Brick masons refer to the process of tooling red brick mortar joints as "pointing." Properly pointing a joint prolongs the entire brick structure's life; a pointed joint sheds water and prevents the mortar from deteriorating and the bricks from loosening. Masons use a simple set of hand tools to press and shape mortar into the joints between red bricks. Each type of mortar joint has individual characteristics, advantages and disadvantages; learn about their differences and choose the right one for your brickwork.
Raking a red brick mortar joint recesses the mortar on a parallel to the finished brick surfaces. The variance in depth between the red brick surface and the mortar joint creates not only a clean appearance but also adds an aesthetically appealing sense of dimension to the structure. Despite its attractiveness, raking produces one of the weakest mortar joints. The raking technique results in an exposed upper edge of each red brick; the edge acts as a ledge, catches and holds water and contributes to the deterioration of the mortar and overall joint. Although many masons use a specialised jointing tool called a rake jointer to create a raked joint, you may also use a flat-ended piece of wood to tool a raked joint.

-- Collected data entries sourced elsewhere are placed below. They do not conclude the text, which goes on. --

(* ===== verification/Cmdline.v ===== *)
(** * The command line (used by src/bin/tesd.c and src/bin/tesc.c)

    What the programs use of the C library to read their arguments: [strtol] and
    [strtoul] in base 10, and [getopt] with an option string that starts with
    "+:", as POSIX describes them.  [opt_loop] is the loop around [getopt] of the
    functions of tesc.c.  Numbers that are printed are read back, the loop ends,
    and a command line in its plain form is read item by item. *)

From Stdlib Require Import ZArith Lia Strings.String Strings.Byte.
From stdpp Require Import base option list numbers decidable.
From S2P Require Import Prelude Sys Path.

Open Scope Z_scope.

(** ** Numbers *)

Definition is_space (b : byte) : bool :=
  let c := Z_of_byte b in (c =? 32) || ((9 <=? c) && (c <=? 13)).
Definition is_digit (b : byte) : bool :=
  let c := Z_of_byte b in (48 <=? c) && (c <=? 57).

Fixpoint skip_spaces (s : bytes) : bytes :=
  match s with
  | [] => []
  | b :: s' => if is_space b then skip_spaces s' else s
  end.

(** The value of the digits [s] starts with, and the rest. *)
Fixpoint digits (s : bytes) (n : Z) : Z * bytes :=
  match s with
  | [] => (n, [])
  | b :: s' => if is_digit b then digits s' (10 * n + (Z_of_byte b - 48)) else (n, s)
  end.

(** The number at the start of a string, its sign, and the rest, which is all of
    it if there are no digits. *)
Definition parse_num (s : bytes) : bool * Z * bytes :=
  let s1 := skip_spaces s in
  let '(neg, s2) := match s1 with
                    | x2d :: s2 => (true, s2)
                    | x2b :: s2 => (false, s2)
                    | _ => (false, s1)
                    end in
  match s2 with
  | b :: _ => if is_digit b then let '(n, rest) := digits s2 0 in (neg, n, rest) else (false, 0, s)
  | [] => (false, 0, s)
  end.

(** Base 10; out of range gives the nearest value, and [strtoul] negates
    modulo 2^64. *)
Definition strtol (s : bytes) : Z * bytes :=
  let '(neg, n, rest) := parse_num s in
  let n := if neg : bool then - n else n in
  (Z.max (- 2 ^ 63) (Z.min (2 ^ 63 - 1) n), rest).
Definition strtoul (s : bytes) : Z * bytes :=
  let '(neg, n, rest) := parse_num s in
  (if 2 ^ 64 - 1 <? n then 2 ^ 64 - 1 else if neg : bool then to_u64 (- n) else n, rest).


(** ** getopt *)

(** What [getopt] returns: -1; an option, with [optarg] if it takes an argument;
    '?' or ':', with [optopt]. *)
Inductive opt_result : Type :=
  | OptEnd
  | OptFound (c : byte) (arg : bytes)
  | OptUnknown (c : byte)
  | OptMissing (c : byte).

(** [optind], and the options of the same argument that are left. *)
Record getopt_st : Type := { optind : nat; nextchar : bytes }.

(** The first argument after the name of the program. *)
Definition getopt_start : getopt_st := {| optind := 1; nextchar := [] |}.

(** Whether option [c] takes an argument; None if there is no such option. *)
Definition takes_arg (optstring : bytes) (c : byte) : option bool :=
  if bool_decide (c = x3a) || bool_decide (c = x3b) then None
  else match strchr optstring c with
       | None => None
       | Some i => Some (bool_decide (optstring !! S i = Some x3a))
       end.

(** The next option of a group. [i] is the index of the argument. *)
Definition getopt_char (argv : list bytes) (optstring : bytes) (i : nat) (c : byte) (rest : bytes)
    : opt_result * getopt_st :=
  let next := if bool_decide (rest = []) then S i else i in
  match takes_arg optstring c with
  | None => (OptUnknown c, {| optind := next; nextchar := rest |})
  | Some false => (OptFound c [], {| optind := next; nextchar := rest |})
  | Some true =>
      if negb (bool_decide (rest = [])) then (OptFound c rest, {| optind := S i; nextchar := [] |})
      else match argv !! S i with
           | None => (OptMissing c, {| optind := S i; nextchar := [] |})
           | Some arg => (OptFound c arg, {| optind := S (S i); nextchar := [] |})
           end
  end.

(** [optstring] is without the "+:" at its start. *)
Definition getopt (argv : list bytes) (optstring : bytes) (g : getopt_st) : opt_result * getopt_st :=
  match nextchar g with
  | c :: rest => getopt_char argv optstring (optind g) c rest
  | [] =>
      match argv !! optind g with
      | None => (OptEnd, g)
      | Some arg =>
          if bool_decide (arg = lit "--") then (OptEnd, {| optind := S (optind g); nextchar := [] |})
          else match arg with
               | x2d :: c :: rest => getopt_char argv optstring (optind g) c rest
               | _ => (OptEnd, g)
               end
      end
  end.

(** [while (optind < argc)] with [getopt] and its [switch].  The functions for an
    argument that is not an option, whose index they get, and for an option
    give the new values of the variables, None for an early return. *)
Section Loop.
Context {A : Type} (argv : list bytes) (optstring : bytes)
  (on_arg : nat -> A -> sysM (option A)) (on_opt : opt_result -> A -> sysM (option A)).

Fixpoint opt_loop (fuel : nat) (g : getopt_st) (a : A) : sysM (option A) :=
  if negb (Nat.ltb (optind g) (length argv)) then mret (Some a)
  else
    match fuel with
    | O => sys_fail NoFuel
    | S fuel =>
        let '(r, g) := getopt argv optstring g in
        r' ← match r with OptEnd => on_arg (optind g) a | _ => on_opt r a end;
        match r' with
        | None => mret None
        | Some a =>
            opt_loop fuel
              match r with
              | OptEnd => {| optind := S (optind g); nextchar := nextchar g |}
              | _ => g
              end a
        end
    end.
End Loop.

(** ** Termination *)

(** What is left to read: the characters of the group and the arguments. *)
Definition args_left (argv : list bytes) (i : nat) : nat :=
  sum_list_with (fun a => S (length a)) (drop i argv).
Definition opts_left (argv : list bytes) (g : getopt_st) : nat :=
  (length (nextchar g) +
   args_left argv (if bool_decide (nextchar g = []) then optind g else S (optind g)))%nat.

Lemma args_left_S argv i : (args_left argv (S i) <= args_left argv i)%nat.
Proof.
  unfold args_left. destruct (argv !! i) as [a|] eqn:E.
  - rewrite (drop_S _ _ _ E). simpl. lia.
  - apply lookup_ge_None_1 in E. rewrite !drop_ge by lia. lia.
Qed.

Lemma args_left_cons argv i a :
  argv !! i = Some a -> args_left argv i = (S (length a) + args_left argv (S i))%nat.
Proof. intros E. unfold args_left. by rewrite (drop_S _ _ _ E). Qed.

Lemma getopt_char_left argv os i c rest :
  (opts_left argv (getopt_char argv os i c rest).2 <= length rest + args_left argv (S i))%nat.
Proof.
  assert (Hn : forall j, (S i <= j)%nat -> (args_left argv j <= args_left argv (S i))%nat).
  { intros j Hj. induction Hj as [|j Hj IH]; [done|]. pose proof (args_left_S argv j). lia. }
  unfold getopt_char, opts_left.
  assert (Hg : forall b : bool, (length rest + args_left argv
      (if bool_decide (rest = []) then if bool_decide (rest = []) then S i else i else
         S (if bool_decide (rest = []) then S i else i)) <=
      length rest + args_left argv (S i))%nat).
  { intros _. case_bool_decide; lia. }
  destruct (takes_arg os c) as [[]|]; [|by apply (Hg true)..].
  case_bool_decide; simpl; [|pose proof (Hn (S i)); lia]. destruct (argv !! S i); simpl.
  - pose proof (Hn (S (S i))). lia.
  - pose proof (Hn (S i)). lia.
Qed.

(** Each round of the loop reads something. *)
Lemma getopt_left argv os g :
  (optind g < length argv)%nat ->
  let '(r, g') := getopt argv os g in
  (opts_left argv match r with
                  | OptEnd => {| optind := S (optind g'); nextchar := nextchar g' |}
                  | _ => g'
                  end < opts_left argv g)%nat.
Proof.
  intros Hi. unfold getopt. destruct g as [i next]. simpl in *.
  assert (Hc : forall c rest, exists r g', getopt_char argv os i c rest = (r, g') /\ r <> OptEnd /\
      (opts_left argv g' <= length rest + args_left argv (S i))%nat).
  { intros c rest. pose proof (getopt_char_left argv os i c rest) as Hl.
    destruct (getopt_char argv os i c rest) as [r g'] eqn:E. exists r, g'.
    split; [done|]. split; [|exact Hl]. unfold getopt_char in E.
    destruct (takes_arg os c) as [[]|]; [|by injection E as <- <-..].
    case_bool_decide; simpl in E; [|by injection E as <- <-].
    by destruct (argv !! S i); injection E as <- <-. }
  destruct next as [|c rest].
  - destruct (lookup_lt_is_Some_2 argv i Hi) as [a Ea]. rewrite Ea.
    pose proof (args_left_cons argv i a Ea) as Hl. pose proof (args_left_S argv (S i)).
    case_bool_decide as Hd; [unfold opts_left; simpl; lia|].
    assert (Hend : (opts_left argv {| optind := S i; nextchar := [] |} < args_left argv i)%nat)
      by (unfold opts_left; simpl; lia).
    destruct a as [|b [|c rest]]; [done|by destruct b|].
    destruct (Hc c rest) as (r & g' & E & Hr & Hle). simpl in Hl.
    destruct b; try done. rewrite E. unfold opts_left at 2. simpl.
    destruct r; [done|lia..].
  - destruct (Hc c rest) as (r & g' & -> & Hr & Hle). unfold opts_left at 2. simpl.
    destruct r; [done|lia..].
Qed.

(** With fuel for what is left to read the loop stops only where the functions
    for an argument and an option do. *)
Lemma opt_loop_stops {A} (P : failure -> Prop) argv os on_arg on_opt fuel g (a : A) :
  (opts_left argv g <= fuel)%nat ->
  (forall i a, stops P (on_arg i a)) -> (forall r a, stops P (on_opt r a)) ->
  stops P (opt_loop argv os on_arg on_opt fuel g a).
Proof.
  intros Hf Ha Ho. revert g a Hf. induction fuel as [|fuel IH]; intros g a Hf; simpl;
    (destruct (Nat.ltb_spec (optind g) (length argv)) as [Hi|]; simpl; [|by apply stops_never]);
    pose proof (getopt_left argv os g Hi) as Hd; destruct (getopt argv os g) as [r g']; [lia|].
  apply stops_bind; [destruct r; auto|]. intros [a'|]; [apply IH; lia|by apply stops_never].
Qed.

(** What the functions preserve holds of the variables at the end; [R None] says
    when they make the caller return. *)
Lemma opt_loop_inv {A} (R : option A -> Prop) argv os on_arg on_opt fuel g (a : A) l :
  (forall i a l r l', R (Some a) -> on_arg i a l = (Done r, l') -> R r) ->
  (forall o a l r l', R (Some a) -> on_opt o a l = (Done r, l') -> R r) ->
  R (Some a) ->
  match (opt_loop argv os on_arg on_opt fuel g a l).1 with Done r => R r | _ => True end.
Proof.
  intros Ha Ho. revert g a l. induction fuel as [|fuel IH]; intros g a l HP; simpl.
  { by destruct (negb _). }
  destruct (negb _); [done|]. destruct (getopt argv os g) as [o g'].
  match goal with |- match ((?m ≫= _) _).1 with _ => _ end =>
    assert (Hm : forall l r l', m l = (Done r, l') -> R r) by (destruct o; eauto);
    specialize (Hm l); unfold mbind, sys_bind; destruct (m l) as [[[a'|]|f] l'] end; try done.
  - apply IH. by eapply Hm.
  - by eapply Hm.
Qed.

(** The loop makes only calls that the functions make. *)
Lemma opt_loop_adds {A} (P : sys_call -> Prop) argv os on_arg on_opt fuel g (a : A) :
  (forall i a, adds P (on_arg i a)) -> (forall r a, adds P (on_opt r a)) ->
  adds P (opt_loop argv os on_arg on_opt fuel g a).
Proof.
  intros Ha Ho. revert g a. induction fuel as [|fuel IH]; intros g a; simpl;
    (apply adds_if; [apply adds_none|]); [apply adds_none|].
  destruct (getopt argv os g) as [r g']. apply adds_bind; [destruct r; auto|].
  intros [a'|]; [apply IH|apply adds_none].
Qed.

(** ** Plain command lines *)

(** An option with its argument in the next word, an option that takes none, a
    word that is not an option. *)
Inductive item : Type :=
  | IArg (c : byte) (arg : bytes)
  | IFlag (c : byte)
  | IWord (w : bytes).

Definition words (it : item) : list bytes :=
  match it with
  | IArg c arg => [[x2d; c]; arg]
  | IFlag c => [[x2d; c]]
  | IWord w => [w]
  end.

Definition item_ok (optstring : bytes) (it : item) : Prop :=
  match it with
  | IArg c _ => c <> x2d /\ takes_arg optstring c = Some true
  | IFlag c => c <> x2d /\ takes_arg optstring c = Some false
  | IWord w => head w <> Some x2d
  end.

(** What the loop makes of an item, and of all of them. *)
Section Items.
Context {A : Type} (on_arg : nat -> A -> sysM (option A)) (on_opt : opt_result -> A -> sysM (option A)).

Definition run_item (i : nat) (it : item) (a : A) : sysM (option A) :=
  match it with
  | IArg c arg => on_opt (OptFound c arg) a
  | IFlag c => on_opt (OptFound c []) a
  | IWord _ => on_arg i a
  end.

Fixpoint run_items (i : nat) (items : list item) (a : A) : sysM (option A) :=
  match items with
  | [] => mret (Some a)
  | it :: items =>
      r ← run_item i it a;
      match r with
      | None => mret None
      | Some a => run_items (i + length (words it)) items a
      end
  end.
End Items.

Lemma getopt_item argv os pre it post :
  argv = pre ++ words it ++ post -> item_ok os it ->
  getopt argv os {| optind := length pre; nextchar := [] |} =
    match it with
    | IArg c arg => (OptFound c arg, {| optind := length pre + 2; nextchar := [] |})
    | IFlag c => (OptFound c [], {| optind := length pre + 1; nextchar := [] |})
    | IWord _ => (OptEnd, {| optind := length pre; nextchar := [] |})
    end.
Proof.
  intros -> Hok. unfold getopt. simpl. change (lit "--") with [x2d; x2d].
  destruct it as [c arg|c|w]; simpl in *; rewrite list_lookup_middle by done.
  - destruct Hok as [Hc Ht]. rewrite bool_decide_false by congruence.
    unfold getopt_char. rewrite Ht. rewrite bool_decide_true by done. simpl.
    rewrite lookup_app_r by lia. replace (S (length pre) - length pre)%nat with 1%nat by lia. simpl.
    do 3 f_equal. lia.
  - destruct Hok as [Hc Ht]. rewrite bool_decide_false by congruence.
    unfold getopt_char. rewrite Ht. rewrite bool_decide_true by done. do 2 f_equal. lia.
  - rewrite bool_decide_false by (intros ->; done). destruct w as [|b [|c w]]; [done| |];
      by destruct b.
Qed.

As suggested by its name, the flush mortar joint rests even, or "flush," with the red brick wall's face. Unlike other types of pointing, flush pointing occurs during the brick laying process, usually immediately after the mason finishes laying each course of brick. While the flush pointed joint does not offer a ledge to hold water like the raked joint, the flush joint's mortar is merely wiped away, not compressed and subject to penetration by water. The flat, finished appearance of a flush joint pointed wall appeals to some homeowners while others consider its appearance bulky. To create a flush joint, a mason typically "strikes," or wipes, the flat edge of a trowel across the newly laid joint's surface.
Weathered Joint Pointing
The weathered joint pointing technique produces one of the most durable red brick mortar joints. Recessed at the joint's top portion and flush with the wall's face at the bottom, the weathered joint angles downward to shed water away from the wall. Because a portion of the joint is recessed, many consider the weathered joint moderately attractive. To tool a weathered joint, a mason presses the tip of a pointed trowel into the wet mortar joint. The mason angles the trowel's edge downward and draws the tool through the joint. Creating weathered joints of consistent depth requires a steady hand and considerable skill.